Anarchism is the unity between means and ends, fighting for freedom in
freedom. Anarchism is a philosophy, social movement, lens of analysis,
and way of life built on the principles of Prefiguration, Direct Action,
Solidarity, Accountability, Mutual Aid and Decentralisation.
The word “Anarchy” takes its origin in the Greek word anarkhia meaning
“without ruler.” Many anarchists use the term ‘Anarchic’ to describe
social relationships, movements or situations without authority or
hierarchy.
Anarchists take what’s already present in the free associations between
humans and other animals and push it into conflict with the state, its
defenders and its false critics. Unlike other anti-capitalists, we
reject the notion that the state will liberate us. This is because we
understand the state as an organisation with a monopoly on the
legitimate use of force over a governed territory, a tool that the
ruling class uses to exert their power through domestic and militarised
force, legislation, bureaucracy, and other tools of coercion. Anarchists
recognise that control of these institutions perpetuates their very
existence and therefore agitate for abolition rather than reformism.

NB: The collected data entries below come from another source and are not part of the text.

Lemma options_in n e : e ∈ options n -> e ∈ all_options.
Proof.
  intros H. apply list_elem_of_join. exists (options n). split; [done|]. apply list_elem_of_fmap_2, elem_of_seq. split; [lia|].
  do 33 (destruct n as [|n]; [lia|]). by apply elem_of_nil in H.
Qed.

(** A property of the option table that can be evaluated. *)
Lemma option_check (f : option_entry -> bool) : forallb f all_options = true -> forall e, e ∈ all_options -> f e = true.
Proof. intros H e He. rewrite forallb_forall in H. by apply H, list_elem_of_In. Qed.

Lemma options_ordered e : e ∈ all_options -> bounds_ordered (opt_kind e) = true.
Proof. by apply (option_check (fun e => bounds_ordered (opt_kind e))). Qed.

Section Sources.
  Context (P : option value -> Prop) (p : string).
  Hypothesis P_set : forall e v, e ∈ all_options -> opt_param e = p -> value_ok (opt_kind e) v -> P None -> P (Some v).

Lemma keeps_find_param es tmp n i : (forall e, e ∈ es -> e ∈ all_options) -> keeps P p (find_param es tmp n i).
Proof.
  induction es as [|e es IH]; intros Hes; simpl; [apply keeps_in_text|]. apply keeps_bind; [apply keeps_lift|]. intros [|].
  - apply keeps_set_param; [apply options_ordered, Hes; by left|]. intros v Hv Hp HN. apply (P_set e); [apply Hes; by left|done..].
  - apply IH. intros e' He'. apply Hes. by right.
Qed.

Lemma keeps_parse_param i : keeps P p (parse_param i).
Proof.
  unfold parse_param. keeps_tac. apply keeps_find_param. apply options_in.
Qed.

Lemma keeps_parse_params fuel i : keeps P p (parse_params fuel i).
Proof.
  revert i. induction fuel as [|fuel IH]; intros i; simpl; [apply keeps_ub|]. apply keeps_bind; [apply keeps_lift|].
  intros [c|]; [|apply keeps_parse_param]. apply keeps_bind; [apply keeps_in_text|]. intros _.
  apply keeps_andthen; [apply keeps_parse_param|apply IH].
Qed.

Lemma keeps_parse_sources l : keeps P p (parse_sources l).
Proof.
  induction l as [|[src|] l IH]; cbn [parse_sources]; [apply keeps_ret| |done]. apply keeps_bind; [apply keeps_in_text|]. intros ok.
  destruct (negb ok); [apply keeps_ret|]. apply keeps_bind; [apply keeps_lift|]. intros pi. apply keeps_bind.
  - intros s H. by apply yields_modify.
  - intros _. apply keeps_andthen; [apply keeps_parse_params|done].
Qed.
End Sources.

(** C14. The first value of an option counts: once a parameter has set an option, no
    later parameter and no later source (the comment of the subpartition comes
    before that of the partition, that of the table and the connect string)
    changes it, whatever these texts are and however parsing ends. *)
Theorem first_value_counts sources s r s' p v :
  so_values (ps_share s) !! p = Some v ->
  parse_sources sources s = Some (r, s') ->
  so_values (ps_share s') !! p = Some v.
Proof.
  intros Hv E. assert (K : keeps (eq (Some v)) p (parse_sources sources)) by by apply keeps_parse_sources.
  symmetry. exact (K s (eq_sym Hv) _ _ E).
Qed.

(** ** The lists *)

(** [m] leads from [A] to [B] if it succeeds. *)
Definition leads (A B : option value -> Prop) (p : string) (m : M parse_state Z) : Prop :=
  forall s, A (field s p) -> yields m s (fun r s' => r = 0%Z -> B (field s' p)).

Lemma leads_keeps B p m : keeps B p m -> leads B B p m.
Proof. intros H s Hs r s' E _. exact (H s Hs r s' E). Qed.

Lemma leads_then A B C p m1 m2 : leads A B p m1 -> leads B C p m2 -> leads A C p (m1 &&; m2).
Proof.
  intros H1 H2 s Hs. apply yields_andthen. eapply yields_conseq; [by apply H1|]. intros e s' He. simpl in He.
  destruct (Z.eqb_spec e 0) as [->|Hne]; [|done]. by apply H2, He.
Qed.

(** One of the steps leads to [B], and all of them keep [A] and [B]. *)
Lemma leads_steps A B p l m :
  m ∈ l -> leads A B p m -> Forall (keeps A p) l -> Forall (keeps B p) l -> leads A B p (all_steps l).
Proof.
  intros Hm HAB. induction l as [|m' l IH]; intros HA HB; [by apply elem_of_nil in Hm|]. simpl.
  apply Forall_cons in HA as [HA1 HA2]. apply Forall_cons in HB as [HB1 HB2]. apply elem_of_cons in Hm as [<-|Hm].
  - eapply leads_then; [done|]. by apply leads_keeps, keeps_all_steps.
  - eapply leads_then; [by apply leads_keeps|]. by apply IH.
Qed.

Definition unset_or (k : option_kind) (z : Z) : Prop := z = (-1)%Z \/ in_bounds k z.

(** The field of a list before and after it is stretched. *)
Definition some_numbers (k : option_kind) (o : option value) : Prop :=
  match o with None => True | Some (VNums l) => Forall (unset_or k) l | _ => False end.

Definition one_number (Q : Z -> Prop) (o : option value) : Prop := exists z, o = Some (VNums [z]) /\ Q z.

Definition some_strings (o : option value) : Prop := match o with None | Some (VStrs _) => True | _ => False end.

Definition one_string (o : option value) : Prop := exists x, o = Some (VStrs [x]).

Lemma keeps_store_list {A} P p q (mk : A -> value) r :
  (forall l, r = inr (Some l) -> q = p -> P (Some (mk l))) -> keeps P p (store_list q mk r).
Proof. intros H. unfold store_list. destruct r as [e|[l|]]; keeps_tac. apply keeps_set_value. auto. Qed.

Lemma keeps_increase_other P p n f : f.1 <> p -> keeps P p (increase_list n f).
Proof.
  intros Hne. unfold increase_list, in_share. apply keeps_bind; [apply keeps_gets|]. intros sh.
  destruct (f.2); (apply keeps_bind; [apply keeps_in_text|]; intros r; by apply keeps_store_list).
Qed.

(** The result of stretching a list to one element. *)
Lemma increase_long_one (l : option (list Z)) t :
  yields (spider_increase_long_list oom l 1) t
    (fun r _ => match r with inl e => e <> 0%Z | inr r => exists z, r = Some [z] /\ (z = (-1)%Z \/ exists l', l = Some l' /\ z ∈ l') end).
Proof.
  unfold spider_increase_long_list. destruct (Nat.eqb_spec (match l with Some l => length l | None => 0 end) 1) as [El|Hne].
  { apply yields_ret. destruct l as [[|z [|]]|]; try done. exists z. split; [done|]. right. eexists. split; [done|]. by left. }
  destruct (Nat.ltb _ _); [by apply yields_ret|]. apply yields_bind. eapply yields_conseq; [apply yields_true|].
  intros ok t' _. apply yields_ret. destruct ok; [|done]. eexists. split; [done|].
  destruct l as [[|z l]|]; [by left| |by left]. right. eexists. split; [done|]. by left.
Qed.

Lemma increase_string_one (l : option (list (option (list N)))) t :
  yields (spider_increase_string_list oom l 1) t
    (fun r _ => match r with inl e => e <> 0%Z | inr r => exists x, r = Some [x] end).
Proof.
  unfold spider_increase_string_list. destruct (Nat.eqb_spec (match l with Some l => length l | None => 0 end) 1) as [El|Hne].
  { apply yields_ret. destruct l as [[|x [|]]|]; try done. by exists x. }
  destruct (Nat.ltb _ _); [by apply yields_ret|]. apply yields_bind. eapply yields_conseq; [apply yields_true|].
  intros ok t' _. destruct ok; [|by apply yields_ret]. simpl. apply yields_bind. eapply yields_conseq; [apply yields_true|].
  intros ok t'' _. apply yields_ret. destruct ok; [|done]. by eexists.
Qed.

Lemma increase_null_one (l : option (list (option (list N)))) t :
  yields (spider_increase_null_string_list oom l 1) t
    (fun r _ => match r with inl e => e <> 0%Z | inr r => exists x, r = Some [x] end).
Proof.
  unfold spider_increase_null_string_list. destruct (Nat.eqb_spec (length (default [] l)) 1) as [El|Hne].
  { apply yields_ret. destruct l as [[|x [|]]|]; try done. by exists x. }
  apply yields_bind. eapply yields_conseq; [apply yields_true|]. intros ok t' _. destruct ok; [|by apply yields_ret]. simpl.
  destruct (Nat.ltb_spec 1 (length (default [] l))); [apply yields_ub|]. apply yields_ret.
  destruct l as [[|x l]|]; simpl in *; [by eexists|lia|by eexists].
Qed.
Lemma numbers_of_field s p l : numbers_of (ps_share s) p = Some l -> field s p = Some (VNums l).
Proof. unfold numbers_of, field. by destruct (so_values (ps_share s) !! p) as [[]|]; intros [= <-]. Qed.

Lemma strings_of_field s p l : strings_of (ps_share s) p = Some l -> field s p = Some (VStrs l).
Proof. unfold strings_of, field. by destruct (so_values (ps_share s) !! p) as [[]|]; intros [= <-]. Qed.

Lemma yields_set_value p v s (Q : unit -> parse_state -> Prop) :
  (forall s', field s' p = Some v -> Q tt s') -> yields (set_value p v) s Q.
Proof. intros H. apply yields_modify, H. unfold field. cbn. apply lookup_insert_eq. Qed.

Lemma increase_numbers p s :
  yields (increase_list 1 (p, number_list)) s (fun r s' =>
    (r <> 0%Z /\ field s' p = field s p) \/
    exists z, field s' p = Some (VNums [z]) /\ (z = (-1)%Z \/ exists l, field s p = Some (VNums l) /\ z ∈ l)).
Proof.
  unfold increase_list, in_share. apply yields_bind, yields_gets. simpl. apply yields_bind.
  eapply yields_conseq; [apply yields_in_text, increase_long_one|]. intros r s' [Hr Hsh]. simpl in Hr. unfold store_list.
  destruct r as [e|r]; [apply yields_ret; left; split; [done|]; unfold field; by rewrite Hsh|].
  destruct Hr as (z & -> & Hz). apply yields_bind, yields_set_value. intros s'' Hs''. apply yields_ret. right. exists z.
  split; [done|]. destruct Hz as [->|(l & Hl & Hz)]; [by left|]. right. exists l. split; [|done]. by apply numbers_of_field.
Qed.

Lemma increase_strings p k s : k <> number_list ->
  yields (increase_list 1 (p, k)) s (fun r s' =>
    (r <> 0%Z /\ field s' p = field s p) \/ exists x, field s' p = Some (VStrs [x])).
Proof.
  intros Hk. unfold increase_list, in_share. apply yields_bind, yields_gets. simpl.
  destruct k; [| |done]; (apply yields_bind; eapply yields_conseq;
    [apply yields_in_text; first [apply increase_string_one|apply increase_null_one]|];
    intros r s' [Hr Hsh]; simpl in Hr; unfold store_list;
    destruct r as [e|r]; [apply yields_ret; left; split; [done|]; unfold field; by rewrite Hsh|];
    destruct Hr as (x & ->); apply yields_bind, yields_set_value; intros s'' Hs''; apply yields_ret; right; by exists x).
Qed.

(** Stretching keeps what is known of a list, and gives it one element. *)
Lemma increase_number_steps k p :
  leads (some_numbers k) (one_number (unset_or k)) p (increase_list 1 (p, number_list)) /\
  keeps (some_numbers k) p (increase_list 1 (p, number_list)) /\
  keeps (one_number (unset_or k)) p (increase_list 1 (p, number_list)).
Proof.
  assert (H : forall s z, some_numbers k (field s p) -> z = (-1)%Z \/ (exists l, field s p = Some (VNums l) /\ z ∈ l) -> unset_or k z).
  { intros s z Hs [->|(l & Hl & Hz)]; [by left|]. rewrite Hl in Hs. simpl in Hs. rewrite Forall_forall in Hs. by apply Hs. }
  split_and!; intros s Hs; (eapply yields_conseq; [apply increase_numbers|]); intros r s' Hr.
  - intros ->. destruct Hr as [[]|(z & Hz & Hor)]; [done|]. exists z. split; [done|]. by apply (H s).
  - destruct Hr as [[_ ->]|(z & -> & Hor)]; [done|]. simpl. constructor; [by apply (H s)|done].
  - destruct Hr as [[_ ->]|(z & Hz & Hor)]; [done|]. exists z. split; [done|]. apply (H s); [|done].
    destruct Hs as (z' & -> & Hz'). simpl. by constructor.
Qed.

Lemma increase_string_steps p k : k <> number_list ->
  leads some_strings one_string p (increase_list 1 (p, k)) /\
  keeps some_strings p (increase_list 1 (p, k)) /\
  keeps one_string p (increase_list 1 (p, k)).
Proof.
  intros Hk. split_and!; intros s Hs; (eapply yields_conseq; [by apply increase_strings|]); intros r s' Hr.
  - intros ->. by destruct Hr as [[]|Hr].
  - destruct Hr as [[_ ->]|(z & ->)]; done.
  - destruct Hr as [[_ ->]|Hr]; done.
Qed.

Lemma keeps_increase_list P p f :
  (f.1 = p -> keeps P p (increase_list 1 f)) -> keeps P p (increase_list 1 f).
Proof. intros H. destruct (decide (f.1 = p)) as [Hp|Hne]; [by apply H|by apply keeps_increase_other]. Qed.

(** [A] leads to [B] over all lists if it does for the list [p] of kind [k]. *)
Lemma leads_increase A B p k :
  (p, k) ∈ link_lists -> (forall k', (p, k') ∈ link_lists -> k' = k) -> leads A B p (increase_list 1 (p, k)) ->
  keeps A p (increase_list 1 (p, k)) -> keeps B p (increase_list 1 (p, k)) ->
  leads A B p (increase_lists 1).
Proof.
  intros Hin Huniq HL HA HB. unfold increase_lists.
  assert (Hk : forall Q, keeps Q p (increase_list 1 (p, k)) -> Forall (keeps Q p) (increase_list 1 <$> link_lists)).
  { intros Q HQ. apply Forall_fmap, Forall_forall. intros [q k'] Hq. apply keeps_increase_list. simpl. intros ->.
    by rewrite (Huniq _ Hq). }
  eapply leads_steps; [|exact HL|by apply Hk..]. by apply list_elem_of_fmap_2.
Qed.
(** ** The defaults *)

Definition strings_stable (P : option value -> Prop) : Prop :=
  forall l i x, P (Some (VStrs l)) -> P (Some (VStrs (<[i := Some x]> l))).

Lemma keeps_set_string P p q i x : strings_stable P -> keeps P p (set_string q i x).
Proof.
  intros HP s Hs. apply yields_bind, yields_lift. intros l Hl. apply yields_bind.
  apply strings_of_field in Hl. eapply yields_conseq; [|intros u s' H; apply yields_ret; exact H].
  apply keeps_set_value; [|done]. intros ->. rewrite Hl in Hs. by apply HP.
Qed.

#[local] Hint Resolve keeps_set_string : keeps_db.

Lemma keeps_default_string P p q i x : strings_stable P -> keeps P p (default_string q i x).
Proof. intros HP. unfold default_string, new_memory. keeps_tac. Qed.

Lemma keeps_default_table_name P p t i : strings_stable P -> keeps P p (default_table_name t i).
Proof.
  intros HP. unfold default_table_name, new_memory. keeps_tac. by apply keeps_share.
Qed.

Anarchism is realised in everyday acts of generative disruption. A group
of hunt saboteurs destroying traps is anarchic; seed bombing a bit of
brownfield land is anarchic, too – just as a community tool shed is
anarchic, or intervening when you see a stranger being hassled by law
enforcement.
No one told you to do it and you certainly weren’t forced to do so: you
had the simple desire to help someone else. This simple idea of
cooperation without coercion, solidarity without obligation is, in a
word, anarchy.
What are some key concepts in anarchism?
Prefiguration.
Anarchists emphasise the unity between means and ends in our daily
struggle against the state. This can be found in small groups who
awkwardly practice de-arrests in the park at 3am preparing themselves
for police violence at demonstrations, while those who shoplift or fare
evade have the knowledge to outsmart surveillance in more high-pressure
situations, or the know-how on building durable barricades for an
illegal rave also protects the squat against eviction.
Direct Action.
Direct action shows us the omnipresence of the state is an illusion. We
do not delegate struggle against oppression to ‘experts’ or elected
bodies but instead put our money where our mouths are by fighting the
state in the streets, rather than from the ballot box every few years.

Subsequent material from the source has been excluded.